Sanat tarihçisi Ahmet Hamdi Bülbül’ün, Müdafaa Heyetlerinde çalıştığı devirde edindiği tecrübe üzerinden Boğaziçi’nin korunması problemini ele …
Sanat tarihçisi Ahmet Hamdi Bülbül’ün, Müdafaa Heyetlerinde çalıştığı devirde edindiği tecrübe üzerinden Boğaziçi’nin korunması problemini ele aldığı “Sayfiyeden Metropole Boğaziçi’nde Koruma” isimli kitabı 2019’da yayınlandı. Bülbül’ün ürettiği tenkit ve tahlil teklifleri ilgili makamlar tarafından da dikkate alınmış durumda.
Yaklaşık on altı yıl boyunca İstanbul’daki müdafaa heyetlerinde raportörlük ve müdürlük yapan Ahmet Hamdi Bülbül, sanat tarihçisi olmasının yanı sıra profesyonel fotoğrafçı, ressam ve müellif. Şu sıralar Kültür Bakanlığı’na bağlı bir müzede çalışıyor olmasına karşın, daha evvel heyetlerinde misyon aldığı bölgelerde hala dolaşıp bir aksaklık gördüğü anda gerekli tedbirlerin alınması için çabalıyor.
Ahmet Hamdi Bülbül
Bülbül’ün “Sayfiyeden Metropole Boğaziçi’nde Koruma” isimli kitabı, detaylı dipnotları ve kaynakçasının yanı sıra İstanbul’da tarihi etraf müdafaa kavramının tarihçesini de içermesiyle tam bir kaynak eser. Kitabın “Sorunlar ve Öneriler” kısmı ise 1974’te doğal ve tarihi SİT alanı ilan edilen Boğaziçi’ni korumak için tek bir şura olması gerektiği fikrini içeriyor.
‘NAZIM PLANI BİLİMSEL ANCAK UYAN YOK’
Temmuz 1983’te İmar ve İskan Bakanlığı’nın onayıyla yürürlüğe giren 1/5000 ölçekli Boğaziçi Nazım Planı’ndaki temel unsurların sahiden bilimsel bir yaklaşımla üretildiğini belirten Ahmet Hamdi Bülbül, kitabında bu nazım planının nasıl delindiğini ve Boğaziçi’nde yapılaşmanın nasıl yasal kılıfına uydurulduğunu detayıyla anlatıyor.
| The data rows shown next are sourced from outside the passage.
(* ===== verification/Distributions.v ===== *)
(** Distributions and data maps of the SetBench microbenchmark
    ([Benchmark-v700/cpp/microbench/workloads/distributions] and [data_maps]).

    A generator of arguments draws an index from a [Distribution] and maps it to a
    key with a [DataMap]. The objects of a thread share its [Random64]; a
    computation is therefore a function of the generator's own state and of the
    [Random64], and it ends in a value, in [setbench_error] (which exits), in
    undefined behaviour, or it runs out of the fuel given to the loops that reject a
    draw. The theorems: uniform and skewed-uniform distributions built for a range
    stay below it, a Zipf distribution need not ([zipf_exceeds]), and data maps turn
    the indices below the range into the keys [1 .. range]. *)
From S2P Require Import Double Fraction Rng Prelude.

(** ** Computations *)

Inductive res (A : Type) :=
  | Ok (a : A)
  | SetbenchError
  | Undefined
  | OutOfFuel.
Arguments Ok {A} a.
Arguments SetbenchError {A}.
Arguments Undefined {A}.
Arguments OutOfFuel {A}.

Definition res_bind {A B} (r : res A) (f : A → res B) : res B :=
  match r with
  | Ok a => f a
  | SetbenchError => SetbenchError | Undefined => Undefined | OutOfFuel => OutOfFuel
  end.

(** [G] is the state of the generator. *)
Definition prog (G A : Type) : Type := G * Random64 → res (A * (G * Random64)).

#[export] Instance prog_ret G : MRet (prog G) := λ A a st, Ok (a, st).
#[export] Instance prog_bind G : MBind (prog G) := λ A B f p st,
  match p st with
  | Ok (a, st) => f a st
  | SetbenchError => SetbenchError
  | Undefined => Undefined
  | OutOfFuel => OutOfFuel
  end.

Definition setbench_error {G A} : prog G A := λ _, SetbenchError.
Definition undefined {G A} : prog G A := λ _, Undefined.
Definition get_gen {G} : prog G G := λ st, Ok (st.1, st).
Definition put_gen {G} (g : G) : prog G () := λ st, Ok ((), (g, st.2)).

Definition of_option {G A} (o : option A) : prog G A :=
  match o with Some a => mret a | None => undefined end.

(** An array read; outside of the array it is undefined. *)
Definition at_index {G A} (l : list A) (i : Z) : prog G A := of_option (l !! Z.to_nat i).

Definition rng_next {G} : prog G Z := λ st, let '(v, r) := Random64_next st.2 in Ok (v, (st.1, r)).
(** ** Properties *)

(** C35. What the builders of generators give. For a range [n] of 1 to [2^53 - 1] keys,
    [init] and [build] of the builders below give a generator that answers any sequence
    of its operations with keys of [[1, n]] (an interval has its ends in order),
    whatever the draws: no array is read out of its bounds, no remainder of 0 is taken,
    no [setbench_error] is reached, and the only run that does not return is one with
    [fuel] draws in a row that the loops of the skewed distributions reject. The
    distributions must be uniform, or skewed with a hot size between 0 and 1 and with
    uniform parts at any depth, none of them over an empty range (a Zipf distribution
    is left out, because its draw can be outside of its range), and the data map must
    have the keys [1 .. n]. The builders:
    the default one; range queries, of an interval below [n]; the moving window, of an
    interval below [n] and begins that are not NaNs; skewed sets, whose write set
    begins within the range; skewed inserts, whose size is a fraction; the prefill of
    creakers and wave, of a length of 1 to [n]; and the temporary skewed one, with at
    least one set, and a begin within the range, two times and a distribution for each. *)
Theorem args_builders_correct fuel log exp pow last area n :
  0 < n < 2 ^ 53 →
  (∀ b, builder_ok n (distributionBuilder b) → dm_ok n (dm_build (dataMapBuilder b)) →
    serves fuel (H := default_args fuel exp pow) n all_opers
      (default_build log pow last area (default_init n b))) ∧
  (∀ b, 0 ≤ rb_interval_ b < n → builder_ok (n - rb_interval_ b) (rb_distributionBuilder b) →
    dm_ok n (dm_build (rb_dataMapBuilder b)) →
    serves fuel (H := range_query_args fuel exp pow) n (one_oper ORange)
      (range_query_build log pow last area (range_query_init n b))) ∧
  (∀ b, 0 ≤ mb_interval_ b < n → fractions_ok (mb_window_begin_fractions_ b) →
    dm_ok n (dm_build (mb_data_map_builder_ b)) →
    serves fuel n (one_oper ORange) (moving_window_build <$> moving_window_init n b)) ∧
  (∀ b begins, sb_write_set_begins_ <$> skewed_sets_init n b = Some begins → begins ≤ n →
    builder_ok n (skewed (sb_read_dist_builder_ b)) → builder_ok n (skewed (sb_write_dist_builder_ b)) →
    dm_ok n (dm_build (sb_data_map_builder_ b)) →
    serves fuel (H := skewed_sets_args fuel exp pow) n all_opers
      (skewed_sets_init n b ≫= skewed_sets_build log pow last area)) ∧
  (∀ b, is_fraction (ib_skewed_size_ b) →
    (∀ l, scale n (ib_skewed_size_ b) = Some l → builder_ok (n - l) (ib_dist_builder_ b)) →
    dm_ok n (dm_build (ib_data_map_builder_ b)) →
    serves fuel (H := skewed_insert_args fuel exp pow) n (one_oper OInsert)
      (skewed_insert_init n b ≫= skewed_insert_build log pow last area)) ∧
  (∀ b l, pb_prefill_length_ <$> creakers_prefill_init n b = Some l → 0 < l ≤ n →
    dm_ok n (dm_build (pb_data_map_builder_ b)) →
    serves fuel n (one_oper OInsert) (creakers_prefill_build <$> creakers_prefill_init n b)) ∧
  (∀ b l, 0 < tb_set_number_ b < modulus64 → set_begins n b = Some l →
    len l = tb_set_number_ b → Forall (λ b, 0 ≤ b ≤ n) l →
    len (tb_hot_times_ b) = tb_set_number_ b → len (tb_relax_times_ b) = tb_set_number_ b →
    (∀ i, 0 ≤ i < tb_set_number_ b → builder_ok n (skewed (tb_hot_dist_builders_ b).[i])) →
    builder_ok n (tb_relax_dist_builder_ b) → dm_ok n (dm_build (tb_data_map_builder_ b)) →
    serves fuel (H := temporary_skewed_args fuel exp pow) n all_opers
      (temporary_skewed_init n b ≫= temporary_skewed_build log pow last area)).
Proof.
  intros Hn. split_and!.
  - intros b Hb Hm. destruct (default_builds pow log last area n b) as (g & Hg & Hok); [lia|done..|].
    by eapply (@serves_intro fuel _ _ (default_args_ok fuel exp pow)).
  - intros b Hi Hb Hm.
    destruct (range_query_builds pow log last area n b) as (g & Hg & Hok); [lia|done..|].
    by eapply (@serves_intro fuel _ _ (range_query_args_ok fuel exp pow)).
  - intros b Hi Hf Hm. destruct (moving_window_builds n b) as (b' & Hb & Hok & _); [done..|].
    rewrite Hb. by eapply (@serves_intro fuel _ _ (moving_window_args_ok fuel)).
  - intros b begins Hi Hle Hr Hw Hm.
    destruct (skewed_sets_builds pow log last area n b begins) as (g & Hg & Hok); [done..|].
    by eapply (@serves_intro fuel _ _ (skewed_sets_args_ok fuel exp pow)).
  - intros b Hf Hb Hm.
    destruct (skewed_insert_builds pow log last area n b) as (g & Hg & Hok); [done..|].
    by eapply (@serves_intro fuel _ _ (skewed_insert_args_ok fuel exp pow)).
  - intros b l Hi Hl Hm. destruct (creakers_prefill_builds n b l) as (g & Hg & Hok); [lia|done..|].
    by eapply (@serves_intro fuel _ _ (creakers_prefill_args_ok fuel)).
  - intros b l Hs Hl Hlen HF Hh Hr Hhot Hrelax Hm.
    destruct (temporary_skewed_builds pow log last area n b l) as (g & Hg & Hok); [done..|].
    by eapply (@serves_intro fuel _ _ (temporary_skewed_args_ok fuel exp pow)).
Qed.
23 Kasım 1983’te yürürlüğe giren ve Boğaziçi Kanunu olarak bildiğimiz 2960 sayılı özel kanunu halk ortasındaki tabiriyle “Boğaziçi’nde müsaade almadan çivi çakamazsın” cümlesiyle özetleyebiliriz. Meğer bugünkü görünüm, bu kanuna bir halde uyulmadığını kanıtlıyor. Örneğin Mayıs 1986’da Resmi Gazete’de yayınlanarak yürürlüğe giren İmar Kanunu’ndaki birtakım hususların Anayasa’ya tersliği sebebiyle dava açılıyor, dava Aralık 1986’da sonuçlanıyor. Fakat davanın devam ettiği bu 4 aylık süreç, tıpkı vakitte Boğaziçi’nde en çok yapı ruhsatı verilen periyot. Boğaziçi Kanunu’nda yapılan değişiklikle ruhsat alabilen 1411 villanın 1107’si bu dört aylık süreçte ruhsat almış.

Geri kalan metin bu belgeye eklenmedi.